Problem — When you write out the records, keep every line exactly as it is.

*** Raw data ***

Lemma no_panic_try_map {E A B} (f : A → Outcome E B) l :
  (∀ a, no_panic (f a)) → no_panic (try_map f l).
Proof.
  intros Hf. pose proof (try_map_not_done f l) as Ht. destruct (try_map f l) as [| |msg]; [done..|].
  destruct Ht as (a & _ & Ha). specialize (Hf a). by rewrite Ha in Hf.
Qed.

#[export] Hint Resolve no_panic_done no_panic_fail no_panic_bind no_panic_reject_if
  no_panic_ok_or no_panic_map_err no_panic_map_error no_panic_try_map : herdr.

Lemma wp_lift_no_panic {S E A} (m : Outcome E A) (Q : A → S → Prop) (X : E → S → Prop) s :
  no_panic m → (∀ a, m = Done a → Q a s) → (∀ e, m = Fail e → X e s) → wp (st_lift m) Q X s.
Proof. intros Hm HQ HX. apply wp_lift. destruct m; auto. Qed.

(** [wp] of a computation that returns at a known value. *)
Lemma wp_run {S E A} (m : ST S E A) (Q : A → S → Prop) (X : E → S → Prop) s a s' :
  m s = (Done a, s') → Q a s' → wp m Q X s.
Proof. unfold wp. by intros ->. Qed.

Lemma wp_done {S E A} (m : ST S E A) (Q : A → S → Prop) (X : E → S → Prop) s a s' :
  wp m Q X s → m s = (Done a, s') → Q a s'.
Proof. unfold wp. intros Hm Hrun. by rewrite Hrun in Hm. Qed.

(** What a run that returned has done, and that it is this run. *)
Lemma wp_ran {S E A} (m : ST S E A) (Q : A → S → Prop) (X : E → S → Prop) s :
  wp m Q X s → wp m (λ a s', Q a s' ∧ m s = (Done a, s')) X s.
Proof. unfold wp. by destruct (m s) as [[] ?]. Qed.

Lemma wp_and {S E A} (m : ST S E A) (Q Q' : A → S → Prop) (X X' : E → S → Prop) s :
  wp m Q X s → wp m Q' X' s → wp m (λ a s', Q a s' ∧ Q' a s') (λ e s', X e s' ∧ X' e s') s.
Proof. unfold wp. destruct (m s) as [[] ?]; auto. Qed.

(** A computation that cannot fail returns. *)
Lemma wp_total {S E A} (m : ST S E A) (Q : A → S → Prop) s :
  wp m Q (λ _ _, False) s → ∃ a s', m s = (Done a, s') ∧ Q a s'.
Proof. unfold wp. destruct (m s) as [[a|e|msg] s']; [eauto|done..]. Qed.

***

Task result —
Lemma no_panic_try_map {E A B} (f : A → Outcome E B) l :
  (∀ a, no_panic (f a)) → no_panic (try_map f l).
Proof.
  intros Hf. pose proof (try_map_not_done f l) as Ht. destruct (try_map f l) as [| |msg]; [done..|].
  destruct Ht as (a & _ & Ha). specialize (Hf a). by rewrite Ha in Hf.
Qed.

#[export] Hint Resolve no_panic_done no_panic_fail no_panic_bind no_panic_reject_if
  no_panic_ok_or no_panic_map_err no_panic_map_error no_panic_try_map : herdr.

Lemma wp_lift_no_panic {S E A} (m : Outcome E A) (Q : A → S → Prop) (X : E → S → Prop) s :
  no_panic m → (∀ a, m = Done a → Q a s) → (∀ e, m = Fail e → X e s) → wp (st_lift m) Q X s.
Proof. intros Hm HQ HX. apply wp_lift. destruct m; auto. Qed.

(** [wp] of a computation that returns at a known value. *)
Lemma wp_run {S E A} (m : ST S E A) (Q : A → S → Prop) (X : E → S → Prop) s a s' :
  m s = (Done a, s') → Q a s' → wp m Q X s.
Proof. unfold wp. by intros ->. Qed.

Lemma wp_done {S E A} (m : ST S E A) (Q : A → S → Prop) (X : E → S → Prop) s a s' :
  wp m Q X s → m s = (Done a, s') → Q a s'.
Proof. unfold wp. intros Hm Hrun. by rewrite Hrun in Hm. Qed.

(** What a run that returned has done, and that it is this run. *)
Lemma wp_ran {S E A} (m : ST S E A) (Q : A → S → Prop) (X : E → S → Prop) s :
  wp m Q X s → wp m (λ a s', Q a s' ∧ m s = (Done a, s')) X s.
Proof. unfold wp. by destruct (m s) as [[] ?]. Qed.

Lemma wp_and {S E A} (m : ST S E A) (Q Q' : A → S → Prop) (X X' : E → S → Prop) s :
  wp m Q X s → wp m Q' X' s → wp m (λ a s', Q a s' ∧ Q' a s') (λ e s', X e s' ∧ X' e s') s.
Proof. unfold wp. destruct (m s) as [[] ?]; auto. Qed.

(** A computation that cannot fail returns. *)
Lemma wp_total {S E A} (m : ST S E A) (Q : A → S → Prop) s :
  wp m Q (λ _ _, False) s → ∃ a s', m s = (Done a, s') ∧ Q a s'.
Proof. unfold wp. destruct (m s) as [[a|e|msg] s']; [eauto|done..]. Qed.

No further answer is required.